A study details how personal, or Chapter 13, bankruptcies have grown in Black communities and Black women were particularly likely to file.

The ripple affect of losing one’s job, being under-employed or suffering from long-term unemployment are writ large in Chicago’s Black neighborhoods. One financial aspect is detailed in a new report: Bridging the Gap II: Examining Trends and Patterns of Personal Bankruptcy in Cook County’s Communities of Color prepared by Chicago’s non-profit Woodstock Institute.

 

The study details how a scythe of the Great Recession, in the form of personal, or Chapter 13 bankruptcies, sliced through Black communities in the nation’s second most populous county.

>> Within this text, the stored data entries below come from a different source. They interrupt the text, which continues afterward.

Lemma Cite_roundtrips (items citations : list value) :
  Forall canonical_roundtrips items ->
  canonical_roundtrips (Cite items citations).
Proof.
  intros HN Hc. cbn [canonical_node] in Hc.
  destruct citations; try discriminate Hc.
  destruct (children_roundtrip false (VClass Class.Cite) items HN Hc)
    as (rs & ws & Hrs & Hws & Hds & Hval).
  exists (encode_dict (VStr "Cite") (VList [VList []; VList rs])),
         (JObj [("t", JStr "Cite"); ("c", JArr [JArr []; JArr ws])]).
  split; [to_json_node; reflexivity|].
  split; [wire_node; reflexivity|].
  from_json_node. unfold Cite_init. cbn [iter mapM bind].
  rewrite Hval. reflexivity.
Qed.

Lemma code_roundtrips (n text identifier classes attributes : value) :
  n = CodeBlock text identifier classes attributes
  \/ n = Code text identifier classes attributes ->
  canonical_roundtrips n.
Proof.
  intros [-> | ->] Hc; cbn [canonical_node] in Hc;
    apply andb_true_iff in Hc as [Ht Hica];
    apply is_str_inv in Ht as [t ->];
    destruct (ica_roundtrip _ _ _ Hica) as (a & Hea & Hwa & Hda & Hinit);
    match goal with
    | |- roundtrips ?node =>
        exists (encode_dict (VStr (type_name node))
                            (VList [VList [identifier; classes; VList []];
                                    VStr t])),
               (JObj [("t", JStr (type_name node)); ("c", JArr [a; JStr t])])
    end;
    cbn [class_of type_name Class.name] in *;
    (split; [to_json_node; reflexivity|]);
    (split; [wire_node; reflexivity|]);
    from_json_node; unfold CodeBlock_init, Code_init;
    rewrite validate_str; cbn [bind]; rewrite Hinit; reflexivity.
Qed.

Lemma raw_roundtrips (n text format : value) :
  n = RawBlock text format \/ n = RawInline text format ->
  canonical_roundtrips n.
Proof.
  intros [-> | ->] Hc; cbn [canonical_node] in Hc;
    apply andb_true_iff in Hc as [Ht Hf];
    apply is_str_inv in Ht as [t ->];
    apply enum_ok_inv in Hf as (f & -> & Hf);
    match goal with
    | |- roundtrips ?node =>
        exists (encode_dict (VStr (type_name node)) (VList [VStr f; VStr t])),
               (JObj [("t", JStr (type_name node));
                      ("c", JArr [JStr f; JStr t])])
    end;
    cbn [class_of type_name Class.name] in *;
    (split; [reflexivity|]); (split; [reflexivity|]);
    from_json_node; unfold RawBlock_init, RawInline_init;
    rewrite validate_str, (validate_enum _ _ Hf); reflexivity.
Qed.

Lemma Math_roundtrips (format text : value) :
  canonical_roundtrips (Math format text).
Proof.
  intros Hc. cbn [canonical_node] in Hc.
  apply andb_true_iff in Hc as [Ht Hf].
  apply is_str_inv in Ht as [t ->].
  apply enum_ok_inv in Hf as (f & -> & Hf).
  pose proof (decode_enum _ _ (proj1 (proj2 enum_sets_special)) Hf) as Hdf.
  exists (encode_dict (VStr "Math") (VList [tagged_enum (VStr f); VStr t])),
         (JObj [("t", JStr "Math");
                ("c", JArr [JObj [("t", JStr f); ("c", JArr [])]; JStr t])]).
  split; [reflexivity|]. split; [reflexivity|].
  from_json_node. unfold Math_init.
  rewrite validate_str, (validate_enum _ _ Hf). reflexivity.
Qed.

Lemma BulletList_roundtrips (items : list value) :
  Forall (fun row => forall xs, row = VList xs -> Forall canonical_roundtrips xs)
         items ->
  canonical_roundtrips (BulletList items).
Proof.
  intros HN Hc. cbn [canonical_node] in Hc.
  destruct (rows_roundtrip true (VClass Class.BulletList) items HN Hc)
    as (es & ws & Hes & Hws & Hds & Hval).
  exists (encode_dict (VStr "BulletList") (VList es)),
         (JObj [("t", JStr "BulletList"); ("c", JArr ws)]).
  split; [to_json_node; reflexivity|].
  split; [wire_node; reflexivity|].
  from_json_node. unfold BulletList_init. rewrite Hval. reflexivity.
Qed.

Lemma OrderedList_roundtrips (items : list value)
      (start style delimiter : value) :
  Forall (fun row => forall xs, row = VList xs -> Forall canonical_roundtrips xs)
         items ->
  canonical_roundtrips (OrderedList items start style delimiter).
Proof.
  intros HN Hc. cbn [canonical_node] in Hc.
  apply andb_true_iff in Hc as [Hc Hrows]. apply andb_true_iff in Hc as [Hc Hd].
  apply andb_true_iff in Hc as [Hn Hs].
  destruct start; try discriminate Hn. cbn [start_ok] in Hn.
  apply enum_ok_inv in Hs as (s & -> & Hs).
  apply enum_ok_inv in Hd as (d & -> & Hd).
  pose proof (decode_enum _ _ (proj1 (proj2 (proj2 enum_sets_special))) Hs)
    as Hds'.
  pose proof (decode_enum _ _ (proj2 (proj2 (proj2 enum_sets_special))) Hd)
    as Hdd'.
  destruct (rows_roundtrip true (VClass Class.OrderedList) items HN Hrows)
    as (es & ws & Hes & Hws & Hds & Hval).
  exists (encode_dict (VStr "OrderedList")
                      (VList [VList [VInt n; tagged_enum (VStr s);
                                     tagged_enum (VStr d)];
                              VList es])),
         (JObj [("t", JStr "OrderedList");
                ("c", JArr [JArr [JInt n;
                                  JObj [("t", JStr s); ("c", JArr [])];
                                  JObj [("t", JStr d); ("c", JArr [])]];
                            JArr ws])]).
  split; [to_json_node; reflexivity|].
  split; [wire_node; rewrite !wire_tagged_enum; reflexivity|].
  from_json_node. unfold OrderedList_init.
  rewrite Hval. cbn [bind]. rewrite (init_ssd_canonical n s d Hn Hs Hd).
  reflexivity.
Qed.

Lemma list_all_Forall {A} (P : A -> Prop) (l : list A) :
  list_all A P l -> Forall P l.
Proof. induction 1; constructor; assumption. Qed.

Lemma Str_roundtrips (text : value) : canonical_roundtrips (Str text).
Proof.
  intros Hc. cbn [canonical_node] in Hc. apply is_str_inv in Hc as [t ->].
  now exists (encode_dict (VStr "Str") (VStr t)),
             (JObj [("t", JStr "Str"); ("c", JStr t)]).
Qed.

Lemma DefinitionList_roundtrips (items : list value) :
  canonical_roundtrips (DefinitionList items).
Proof.
  intros Hc. cbn [canonical_node] in Hc. destruct items; try discriminate Hc.
  now exists (encode_dict (VStr "DefinitionList") (VList [])),
             (JObj [("t", JStr "DefinitionList"); ("c", JArr [])]).
Qed.

Lemma Forall_both {A} (P Q : A -> Prop) (l : list A) :
  Forall (fun x => P x /\ Q x) l -> Forall P l /\ Forall Q l.
Proof.
  intros H. split; (eapply Forall_impl; [|exact H]); intros a Ha; apply Ha.
Qed.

Black women, with some regular income, were particularly likely to file.

 

The Woodstock Institute is a Chicago research and policy group that focuses on fair lending, wealth creation and financial systems reform.

 

Between 2008 and 2010, Woodstock reports that personal bankruptcies rose by 59.2 percent in Cook County and those filed in predominately Black communities were up by 27.3 percent. That’s just the tip of the problem. Blacks filed bankruptcy cases at the rate of 5.2 per 100 individual adults, while the general rate for the county was 2.9 cases per 100 adults, and 1.8 filings per 100 adults in white communities.

 

In many metropolitan areas African-American women have had a somewhat easier time finding, and keeping, employment particularly in traditional pink-collar sectors such as medical, hospitality and food-related services. However in a competitive economy, where high school and college graduates compete for low-pay jobs, these women—often supporting households—have filed for personal bankruptcy to survive economically.

 

Between 2006 and 2010 in Cook County, 5.1 of 100 adult Black women filed for personal bankruptcy compared to 3.4 of 100 adult Black men. By contrast, in predominantly white communities, the filing rate was 1.2 per 100 adult women and 1.2 per 100 adult men.

 

In addition, women-headed households “comprised the largest share of bankruptcy filings, filing for 16.7 percent of all cases in Cook County between 2006 and 2010.”

 

This scenario makes one wonder if it is being replicated in Black communities nationally?